- Known for: botanical painting
- Website: beverlyallen.com.au

= Beverly Allen =

Australian artist (born 1945)

Beverly Allen (born 1945) is an Australian artist specializing in botanical paintings. Her works are typically life size pieces of plants from her garden or native to Australia. Her artworks have been recognized internationally and collected in many private and public collections. She does workshops at the Royal Botanic Garden in Sydney between her art collaborations and exhibitions.

== Life and education ==
Allen was born in Sydney, Australia, in 1945. She started illustrating the world around her when she was young.

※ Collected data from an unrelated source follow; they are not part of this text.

(* ===== verification/ChannelDispatcher.v ===== *)
(** * The channel dispatcher

    [ChannelDispatcher] of [trpc_service/channels/dispatcher.py]: one cycle
    claims a batch of outbound records, delivers each through the provider
    adapter of its channel, and records every result.  The repository is any
    implementation of the delivery contract; the provider is a parameter: the
    n-th call of an adapter returns a receipt, returns something else, or
    raises.  Every call of a provider is recorded in the world's log of sends.
    A provider call that is cancelled raises [CancelledError], which every handler
    passes on; cancellation elsewhere, logging, metrics and tracing are not modelled. *)

From S2P Require Import Prelude PyText Tenant Models Repository RepositoryInv Delivery.
From Stdlib Require Import QArith Qround Lqa.
#[local] Close Scope Q_scope.
#[local] Open Scope Z_scope.


(** [timedelta(seconds=q)] in microseconds, rounded half to even. *)
Definition timedelta_seconds (q : Q) : Z :=
  let us := (q * inject_Z 1000000)%Q in
  let f := Qfloor us in
  match Qcompare (us - inject_Z f)%Q (1 # 2) with
  | Lt => f
  | Gt => f + 1
  | Eq => if Z.even f then f else f + 1
  end.

(** What [await adapter.send(envelope, binding)] does. *)
Inductive send_outcome : Type :=
  | SendReceipt (receipt : DeliveryReceipt)
  | SendOther
  | SendRaises (x : exn).

Class Provider : Type := provider_send :
  nat -> OutboundEnvelope -> ChannelBinding -> send_outcome.

(** One call of a provider: the outbound row it was made for, the attempt it
    belongs to, and what was handed over. *)
Record Send : Type := MkSend {
  sd_key : id_key;
  sd_attempt : option Z;
  sd_envelope : OutboundEnvelope;
  sd_binding : ChannelBinding;
}.

Record World (R : Type) : Type := MkWorld { w_repo : R; w_sends : list Send }.
Arguments MkWorld {R} w_repo w_sends.
Arguments w_repo {R} w.
Arguments w_sends {R} w.

Record ChannelDispatcher : Type := MkChannelDispatcher {
  cd_adapters : list Channel;
  cd_owner_id : string;
  cd_event_type : string;
  cd_max_attempts : Z;
  cd_batch_limit : Z;
  cd_lease_seconds : Q;
  cd_retry_jitter : Q -> pyfloat;
  cd_binding_ready : option (ChannelBinding -> bool);
}.

(** [__init__]: the two arguments it validates. *)
Definition make_ChannelDispatcher (adapters : list Channel) (owner_id event_type : string)
    (max_attempts batch_limit : Z) (lease_seconds : Q) (retry_jitter : Q -> pyfloat)
    (binding_ready : option (ChannelBinding -> bool)) : outcome ChannelDispatcher :=
  if batch_limit <? 1 then Raise (ValueError "batch_limit must be positive")
  else if Qle_bool lease_seconds 0 then Raise (ValueError "lease_seconds must be positive")
  else Ok (MkChannelDispatcher adapters owner_id event_type max_attempts batch_limit lease_seconds
             retry_jitter binding_ready).

(** [DeliveryReceipt(outbound_id=..., status=AMBIGUOUS, provider_code=...)]. *)
Definition ambiguous_receipt (outbound_id code : string) : DeliveryReceipt :=
  MkDeliveryReceipt outbound_id AMBIGUOUS None (Some code) false None 1.

Definition _normalize_receipt (receipt : DeliveryReceipt) (envelope : OutboundEnvelope)
    : DeliveryReceipt :=
  if bool_decide (dr_outbound_id receipt = oe_outbound_id envelope) then receipt
  else receipt
    <| dr_outbound_id := oe_outbound_id envelope |>
    <| dr_status := AMBIGUOUS |>
    <| dr_provider_code := Some "receipt_mismatch"%string |>
    <| dr_retryable := false |>.

(** Python's [min] on numbers. *)
Definition py_min (a b : Q) : Q := if Qle_bool a b then a else b.

Definition _retry_delay {S} (jitter : Q -> pyfloat) (receipt : DeliveryReceipt) (attempts : Z)
    : M S Z :=
  match dr_retry_after_seconds receipt with
  | Some retry_after => ret (timedelta_seconds retry_after)
  | None =>
    let base_seconds := inject_Z (Z.min (2 ^ attempts) 60) in
    match jitter base_seconds with
    | Finite retry_after =>
      raise_if (negb (Qle_bool 0 retry_after))
        (ValueError "retry jitter must return a finite non-negative delay") ;;
      ret (timedelta_seconds (py_min retry_after 60))
    | NonFinite => raise (ValueError "retry jitter must return a finite non-negative delay")
    end
  end.

Section dispatcher.
Context {R : Type} `{DeliveryRepository R} `{EnvelopeCodec} `{Provider}.
Context (d : ChannelDispatcher).

(** A call of the repository. *)
Definition repo {A} (m : M R A) : M (World R) A :=
  zoom w_repo (fun r w => MkWorld r (w_sends w)) m.

(** [await adapter.send(envelope, binding)], recorded. *)
Definition send (key : id_key) (attempt : option Z) (envelope : OutboundEnvelope)
    (binding : ChannelBinding) : M (World R) send_outcome :=
  let* n := gets (fun w => length (w_sends w)) in
  modify (fun w => MkWorld (w_repo w) (w_sends w ++ [MkSend key attempt envelope binding])) ;;
  ret (provider_send n envelope binding).

Definition _retry_or_dead_letter (record : OutboxRecord) (reason : string) (delay : Z)
    : M (World R) unit :=
  if cd_max_attempts d <=? ob_attempts record
  then repo (dead_letter_outbox record (cd_owner_id d) reason)
  else repo (release_outbox (ob_tenant_id record) (ob_outbox_id record) (cd_owner_id d) delay reason).

Definition _dead_letter_record (record : OutboxRecord) (reason : string) : M (World R) bool :=
  except_Exception (repo (dead_letter_outbox record (cd_owner_id d) reason) ;; ret true)
    (fun _ => ret false).

Definition retries (receipt : DeliveryReceipt) (attempts : Z) : bool :=
  bool_decide (dr_status receipt = FAILED) && dr_retryable receipt
  && (attempts <? cd_max_attempts d).

(** Returns the receipt, whether the message will be retried, and whether the
    result was persisted. *)
Definition _dispatch_atomic (record : OutboxRecord) (envelope : OutboundEnvelope)
    (binding : ChannelBinding) : M (World R) (DeliveryReceipt * bool * bool) :=
  let* attempt := repo (begin_delivery record (cd_owner_id d)) in
  raise_if (negb (bool_decide (da_tenant_id attempt = ob_tenant_id record))
            || negb (bool_decide (da_owner_id attempt = cd_owner_id d))
            || negb (bool_decide (da_outbound_id attempt = oe_outbound_id envelope)))
    (ValueError "repository returned a mismatched delivery attempt") ;;
  let* sent := send (ob_tenant_id record, ob_aggregate_id record)
                 (Some (da_attempt_number attempt)) envelope binding in
  let* receipt :=
    match sent with
    | SendReceipt raw => ret (_normalize_receipt raw envelope)
    | SendRaises CancelledError => raise CancelledError
    | SendOther | SendRaises _ => ret (ambiguous_receipt (oe_outbound_id envelope) "transport_unknown")
    end in
  let retrying := retries receipt (da_attempt_number attempt) in
  let receipt :=
    if bool_decide (dr_status receipt = FAILED) && dr_retryable receipt && negb retrying
    then receipt <| dr_retryable := false |> else receipt in
  let* retry_delay := _retry_delay (cd_retry_jitter d) receipt (da_attempt_number attempt) in
  except_Exception
    (repo (finish_delivery record (cd_owner_id d) (da_attempt_number attempt) receipt retry_delay) ;;
     ret (receipt, retrying, true))
    (fun _ => ret (receipt, retrying, false)).

Definition _resolve_in_progress (record : OutboxRecord) (envelope : OutboundEnvelope)
    (attempt_number : option Z) : M (World R) (DeliveryReceipt * bool) :=
  let receipt := ambiguous_receipt (oe_outbound_id envelope) "delivery_in_progress" in
  let compatibility :=
    except_Exception
      (repo (record_delivery (ob_tenant_id record) receipt false) ;;
       repo (dead_letter_outbox record (cd_owner_id d)
               (str_or (dr_provider_code receipt) "delivery_in_progress")) ;;
       ret (receipt, true))
      (fun _ => ret (receipt, false)) in
  match attempt_number with
  | Some n =>
    if 0 <? n then
      repo (finish_delivery record (cd_owner_id d) n receipt 0) ;;
      ret (receipt, true)
    else compatibility
  | None => compatibility
  end.

(** The delivery through the attempt ledger, with its four exception handlers:
    [None] is a stale claim or an attempt that could not start. *)
Definition deliver_atomic (record : OutboxRecord) (envelope : OutboundEnvelope)
    (binding : ChannelBinding) : M (World R) bool :=
  let* result :=
    try_except
      (let* r := _dispatch_atomic record envelope binding in ret (Some r))
      (fun x =>
        match x with
        | DeliveryInProgress _ attempt_number =>
          let* resolved := _resolve_in_progress record envelope attempt_number in
          ret (Some (resolved.1, false, resolved.2))
        | CancelledError => raise CancelledError
        | _ => ret None
        end) in
  match result with
  | Some (_, retrying, persisted) => ret (persisted && negb retrying)
  | None => ret false
  end.

(** The legacy path for a repository without an attempt ledger. *)
Definition deliver_legacy (record : OutboxRecord) (envelope : OutboundEnvelope)
    (binding : ChannelBinding) : M (World R) bool :=
  let* sent := send (ob_tenant_id record, ob_aggregate_id record) None envelope binding in
  match sent with
  | SendRaises x => raise x
  | SendOther => raise (TypeError "AttributeError")
  | SendReceipt raw =>
    let receipt := _normalize_receipt raw envelope in
    let retrying := retries receipt (ob_attempts record) in
    repo (record_delivery (ob_tenant_id record) receipt retrying) ;;
    (if retrying then
       let* delay := _retry_delay (cd_retry_jitter d) receipt (ob_attempts record) in
       repo (release_outbox (ob_tenant_id record) (ob_outbox_id record) (cd_owner_id d) delay
               (str_or (dr_provider_code receipt) "delivery_failed"))
     else
       match dr_status receipt with
       | FAILED | AMBIGUOUS =>
         repo (dead_letter_outbox record (cd_owner_id d)
           (str_or (dr_provider_code receipt) (DeliveryStatus_value (dr_status receipt))))
       | DELIVERED =>
         repo (mark_outbox_published (ob_tenant_id record) (ob_outbox_id record) (cd_owner_id d))
       end) ;;
    ret (negb retrying)
  end.

(** The route an envelope may use: an existing binding of the same tenant, the
    record's tenant, and the same channel. *)
Definition route_matches (record : OutboxRecord) (envelope : OutboundEnvelope)
    (route : BindingRoute) : bool :=
  bool_decide (cb_binding_id (br_binding route) = oe_binding_id envelope)
  && bool_decide (cb_tenant_id (br_binding route) = ob_tenant_id record)
  && bool_decide (cb_tenant_id (br_binding route) = oe_tenant_id envelope)
  && bool_decide (cb_channel (br_binding route) = oe_channel envelope).

Definition minutes (n : Z) : Z := n * 60 * 1000000.

(** The body of [_dispatch_record] for a parsed envelope. *)
Definition dispatch_envelope (atomic : bool) (record : OutboxRecord) (envelope : OutboundEnvelope)
    : M (World R) bool :=
  let* route := repo (resolve_binding (oe_binding_id envelope)) in
  match route with
  | None => _retry_or_dead_letter record "binding_unavailable" (minutes 5) ;; ret false
  | Some route =>
    if negb (route_matches record envelope route) then
      _retry_or_dead_letter record "binding_unavailable" (minutes 5) ;; ret false
    else if negb (bool_decide (oe_channel envelope ∈ cd_adapters d)) then
      _retry_or_dead_letter record "adapter_unavailable" (minutes 5) ;; ret false
    else if match cd_binding_ready d with
            | Some ready => negb (ready (br_binding route))
            | None => false
            end then
      repo (release_outbox (ob_tenant_id record) (ob_outbox_id record) (cd_owner_id d)
              (100 * 1000) "adapter_standby") ;;
      ret false
    else if atomic then deliver_atomic record envelope (br_binding route)
    else deliver_legacy record envelope (br_binding route)
  end.

(** The last handler: after the provider may have been called, never retry
    blindly; record an ambiguous result if the repository can be reached. *)
Definition record_unknown (record : OutboxRecord) (envelope : OutboundEnvelope)
    : M (World R) bool :=
  except_Exception
    (repo (record_delivery (ob_tenant_id record)
             (ambiguous_receipt (oe_outbound_id envelope) "dispatcher_unknown") false) ;;
     repo (dead_letter_outbox record (cd_owner_id d) "dispatcher_unknown"))
    (fun _ => ret tt) ;;
  ret false.

(** [atomic] is [_supports_atomic_delivery()]. *)
Definition _dispatch_record (atomic : bool) (record : OutboxRecord) : M (World R) bool :=
  match model_validate (ob_payload record) with
  | None => _dead_letter_record record "invalid_outbound_payload"
  | Some envelope =>
    except_Exception (dispatch_envelope atomic record envelope)
      (fun _ => record_unknown record envelope)
  end.

(** [for pending in records[index:]] when the dispatcher is draining. *)
Fixpoint release_pending (records : list OutboxRecord) : M (World R) unit :=
  match records with
  | [] => ret tt
  | pending :: rest =>
    except_Exception
      (repo (release_outbox (ob_tenant_id pending) (ob_outbox_id pending) (cd_owner_id d) 0
               "dispatcher_draining"))
      (fun _ => ret tt) ;;
    release_pending rest
  end.

(** The batch loop; [stopped index] is [stop_event.is_set()] before the record
    at [index]. *)
Fixpoint dispatch_loop (atomic : bool) (stopped : nat -> bool) (index : nat)
    (records : list OutboxRecord) (completed : Z) : M (World R) Z :=
  match records with
  | [] => ret completed
  | record :: rest =>
    if stopped index then release_pending records ;; ret completed
    else
      let* processed :=
        except_Exception (_dispatch_record atomic record)
          (fun _ => _dead_letter_record record "dispatcher_item_failed") in
      dispatch_loop atomic stopped (S index) rest (if processed then completed + 1 else completed)
  end.

Definition dispatch_once (atomic : bool) (stopped : nat -> bool) : M (World R) Z :=
  let* records := repo (claim_outbox (cd_event_type d) (cd_owner_id d) (cd_batch_limit d)
                          (timedelta_seconds (cd_lease_seconds d))) in
  dispatch_loop atomic stopped 0 records 0.
End dispatcher.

She found her way to painting and botanical art after discovering Shirley Sherwood's book "Contemporary Botanical Artist" and viewing Sherwood's exhibit at SH Irvin Gallery in 1998. Allen studied graphic design and illustration before turning to botanical art in 1997. She went to Sydney University and achieved a bachelor's degree in fine arts.

== Career ==
Allen first started her artist career as a package designer for a cosmetic maker and an advertising agency in Australia. Once Allen became known as a botanical artist in 1998 she co-founded the Florilegium Society and was pronounced president. While in Sydney, she associates with the Royal Botanic Gardens and Domain Trust and teaches master classes on realism painting and botanical art. She has taught such classes for roughly 12 years. She acquires her materials for her works and workshops from the Sydney flower market. When working on her art pieces she uses paper that allows for life sized representations, the paper is propped up to nearly vertical on a drawing table. Her paints sit on a wheeled chest within reach of the paper, and the subject is stationed on a wheeled trolley. The ability to move her subjects and the paper and paints around allows her to utilize the lighting within the room.

== Awards ==
- 2007-RHA gold for eight watercolor paintings of Epiphyllum
- 2010-inaugural gold medal for Botanical Art by New York Botanic Gardens
- 2014-Silver Medal for Botanical Art by New York Gardens
- 2016-Diane Bouchier Artist Award for Excellence in Botanical Art by the American Society of Botanical Artists

== Collections and exhibitions ==
- 1999-2019-Sydney's Royal Botanical Garden's 'Botanica' exhibition
- 2004-11th international exhibit at the Hunt

Her pieces can be found in exhibits internationally such as New York, Washington, Chicago, Amsterdam, Tokyo, Kyoto, and London as well as in multiple public and private collections such as The Kew, the RHS Lindley Library, the Hunt, Highgrove, Transylvania Florilegium's, Shirley Sherwood, and Alisa and Isaac Sutton's collection.

== Works ==
- 2004 Bulbophyllum fletcherianum (Tongue orchid), watercolor on Arches paper, 78" by 50", Beverly Allen
- 2005 Bambusa Vulgaris 'Striata' , watercolor on paper, 29" by 66", Alisa and Isaac Sutton Collection
- 2010 Cocos nucifera (Coconuts), watercolor on Arches paper, 97" by 59", Beverly Allen
- 2011 Gloriosa superba, Punica granatum, Acer sp. and 2 unidentified seedpods, (Pomegranates and seedpods collection), watercolor on vellum, 30" by 20", Beverly Allen
- 2012 Eucalyptus tetraptera (Square fruited mallee), watercolor on vellum, 13" by 13", Beverly Allen
- 2013 Doryanthes excels (Gymea lily) seedpods and Lonicera italic (Honeysuckle), watercolor on vellum, 20" by 28", Beverly Allen
- 2014 Flindersia australis, Nerium oleander, Prunus sp., Pelargonium sp., Rosa rugosa, Psaltoda plaga (the cicada), watercolor on vellum, 30" by 20", Cicada collection Beverly Allen
- 2014 Carlina accaulis (Thistle), watercolor on vellum, 17" by 17", Beverly Allen
- 2015 Doryanthes escels (Gymea lily-detail), watercolor on Arches paper, 102" by 76", Beverly Allen
- White Bat Flower – 'Tacca Integrifolia, watercolor on paper, 24.41" by 22.44"
- Gymea Lily (Doryanthes Excelsa), watercolor on Arches paper, 39" by 28"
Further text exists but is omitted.